Andy Hamilton, CEO of LKQ Euro Car Parts, said: “Today’s Budget has given the independent aftermarket some reasons to be cheerful after a long and tough year. The extension of furlough until September was a welcome surprise. It will give garages time to get back on their feet after restrictions hopefully come to an end in June, avoiding a possible cliff edge event. Importantly, it will allow the garages that will lose volumes of usual MOT work through April to July to cushion the gap and prepare for the new demand curve that we’ve seen through the later months of the year.
“The new small business corporation tax rate, business investment tax relief and funding for digital training all also have the potential to be really promising for the industry’s SMEs.

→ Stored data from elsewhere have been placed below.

(** X19. A second [handlePrevious] while the first is in flight does no
    harm: both callbacks carry the history and the question computed
    from the same committed state, so once both have run the state is
    the one a single [handlePrevious] leads to. *)
Theorem retreat_twice_in_flight_is_once (w : World) :
  timers w = [] →
  completionCondition (state w) = false →
  currentInterstitial (state w) = None →
  (1 < length (questionHistory (state w)))%nat →
  run config env [Dispatch Previous; Dispatch Previous; Fire 0; Fire 0] w
  = run config env [Dispatch Previous; Fire 0] w
  ∧ questionHistory (state (run config env [Dispatch Previous; Fire 0] w))
    = pop (questionHistory (state w))
  ∧ currentQuestionId (state (run config env [Dispatch Previous; Fire 0] w))
    = lastElement (pop (questionHistory (state w))).
Proof.
  intros Hts Hidle Hci Hlen.
  set (cb := PreviousCb (lastElement (pop (questionHistory (state w))))
               (pop (questionHistory (state w)))).
  destruct (last_removelast_is_Some _ Hlen) as [p Hp].
  set (w1 := setTimeout cb 50 (withState (setIsTransitioning true) w)).
  assert (step config env (Dispatch Previous) w = w1) as H1.
  { unfold step, handle. rewrite handlePrevious_pop by done.
    by apply completionEffect_idle. }
  assert (step config env (Dispatch Previous) w1
          = setTimeout cb 50 (withState (setIsTransitioning true) w1)) as H2.
  { unfold step, handle. rewrite (handlePrevious_pop w1) by done.
    by apply completionEffect_idle. }
  set (done1 := mkWorld (runCallback cb (setIsTransitioning true (state w)))
                  [] (externals w)).
  assert (currentQuestionId (state done1) = Some p) as Hcur by exact Hp.
  assert (step config env (Fire 0) w1 = done1) as H3.
  { unfold step. rewrite (fire_head w1 (mkTimer 50 cb) []) by (simpl; by rewrite Hts).
    by eapply completionEffect_current. }
  assert (run config env [Dispatch Previous; Fire 0] w = done1) as Hone.
  { unfold run. simpl. by rewrite H1, H3. }
  rewrite Hone. split; [|done].
  unfold run. simpl. rewrite H1, H2.
  unfold step at 2.
  rewrite (fire_head _ (mkTimer 50 cb) [mkTimer 50 cb]) by (simpl; by rewrite Hts).
  erewrite completionEffect_current by exact Hp.
  unfold step.
  erewrite fire_head by reflexivity.
  erewrite completionEffect_current by exact Hp.
  done.
Qed.

End InFlight.

Lemma retreat_twice_in_flight_is_once_witness :
  let w := @runGated catalogUtils browserBuiltins twoQuestions embedded
             [Next] (initialWorld twoQuestions) in
  questionHistory (state w) = ["q7"; "q8"]
  ∧ @run catalogUtils browserBuiltins twoQuestions embedded
      [Dispatch Previous; Dispatch Previous; Fire 0; Fire 0] w
    = @run catalogUtils browserBuiltins twoQuestions embedded
        [Dispatch Previous; Fire 0] w
  ∧ questionHistory
      (state (@run catalogUtils browserBuiltins twoQuestions embedded
                [Dispatch Previous; Fire 0] w)) = ["q7"].
Proof.
  intros w.
  destruct (@retreat_twice_in_flight_is_once catalogUtils browserBuiltins twoQuestions
              embedded w) as (Hsame & Hhist & _);
    [reflexivity | reflexivity | reflexivity | vm_compute; lia |].
  split_and!; [reflexivity | exact Hsame | exact Hhist].
Defined.

(** ** The display values in a session *)

Lemma Forall_removelast {A} (P : A → Prop) (l : list A) :
  Forall P l → Forall P (removelast l).
Proof.
  induction 1 as [|x l Hx Hl IH]; simpl; [done|].
  destruct l; [done|]. by constructor.
Qed.

Section SessionIds.
Context {U : QuizUtils} {B : JsBuiltins}.
Variable config : QuizConfig.
Variable env : Env.

Lemma idOk_truthy (q : string) : truthy (Some q) = true → idOk config q.
Proof. intros Hq. left. by apply truthy_Some. Qed.

Lemma idsShape_scheduled (w : World) (f : State → State) (cb : Callback) (ms : nat) :
  idsShape config w →
  currentQuestionId (f (state w)) = currentQuestionId (state w) →
  questionHistory (f (state w)) = questionHistory (state w) →
  pendingIdsOk config (mkTimer ms cb) →
  idsShape config (setTimeout cb ms (withState f w)).
Proof.
  intros (Hcur & Hhist & Hts) Hf Hh Hok. split_and!; simpl.
  - by rewrite Hf.
  - by rewrite Hh.
  - apply Forall_app. split; [done|]. by apply Forall_singleton.
Qed.

Lemma idsShape_handle (i : Intent) (w : World) :
  idsShape config w → idsShape config (handle config i w).
Proof.
  intros Hs. pose proof Hs as (Hcur & Hhist & Hts). destruct i as [a| | |]; simpl.
  - done.
  - unfold handleNext.
    destruct (currentQuestionId (state w)) as [q|] eqn:Hq; [|done].
    destruct (negb (truthy (Some q))); [done|].
    destruct (getNextQuestionId q _ _) as [n|]; [|by split_and!].
    destruct (truthy (Some n)) eqn:Hn; [|by split_and!].
    destruct (shouldShowInterstitial q n);
      apply idsShape_scheduled; try done. by apply idOk_truthy.
  - unfold handlePrevious.
    destruct (Z.of_nat (length (questionHistory (state w))) <=? 1); [done|].
    destruct (currentInterstitial (state w)) as [k|] eqn:Hci.
    + unfold handleInterstitialBack. rewrite Hci.
      destruct (isInterstitialTransitioning (state w)); [done|].
      by apply idsShape_scheduled.
    + apply idsShape_scheduled; try done. unfold pop, lastElement.
      assert (Forall (idOk config) (removelast (questionHistory (state w)))) as Hpop
        by by apply Forall_removelast.
      split; [|done]. intros q Hlast. apply last_Some_elem_of in Hlast.
      by eapply Forall_forall in Hpop.
  - unfold handleInterstitialContinue.
    destruct (currentInterstitial (state w)) as [k|]; [|done].
    destruct (isInterstitialTransitioning (state w)); [done|].
    by apply idsShape_scheduled.
Qed.

Lemma idsShape_fire (n : nat) (w : World) :
  idsShape config w → idsShape config (fire n w).
Proof.
  intros (Hcur & Hhist & Hts). unfold fire.
  destruct (timers w !! n) as [[d cb]|] eqn:Hn; [|done].
  pose proof (Forall_lookup_1 _ _ _ _ Hts Hn) as Hcb. unfold pendingIdsOk in Hcb.
  simpl in Hcb.
  split_and!; simpl; [| |by apply Forall_delete].
  - destruct cb as [k|x|[x|]|[x|]|previous newHistory]; simpl; try done.
    + by intros q [= <-].
    + destruct (truthy (Some x)) eqn:Hx; [|done]. simpl.
      intros q [= <-]. by apply idOk_truthy.
    + destruct (truthy (Some x)) eqn:Hx; [|done]. simpl.
      intros q [= <-]. by apply idOk_truthy.
    + by destruct Hcb.
  - destruct cb as [k|x|[x|]|[x|]|previous newHistory]; simpl; try done.
    + apply Forall_app. split; [done|]. by apply Forall_singleton.
    + destruct (truthy (Some x)) eqn:Hx; [|done]. simpl.
      apply Forall_app. split; [done|]. by apply Forall_singleton, idOk_truthy.
    + by destruct (truthy (Some x)).
    + by destruct Hcb.
Qed.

“Support for apprenticeships and traineeships is also hugely positive and cannot come soon enough. The lasting scars from the pandemic are likely to come in skill shortages as the usual cohort of fresh talent joining the sector every year more or less dried up because of the pandemic, with colleges also struggling to deliver courses. With the aftermarket leaning into some transformational changes over the next few years – from increasing digitisation to the rapid growth of the hybrid and EV parc – it will need all the support it can get to make up lost ground.
“It’s rarely the case that garages need an incentive to take on apprenticeships. The aftermarket is one area of the economy where the practice has been embedded into everyday business for decades. But they do need funding when workloads remain suppressed from their pre-pandemic levels.”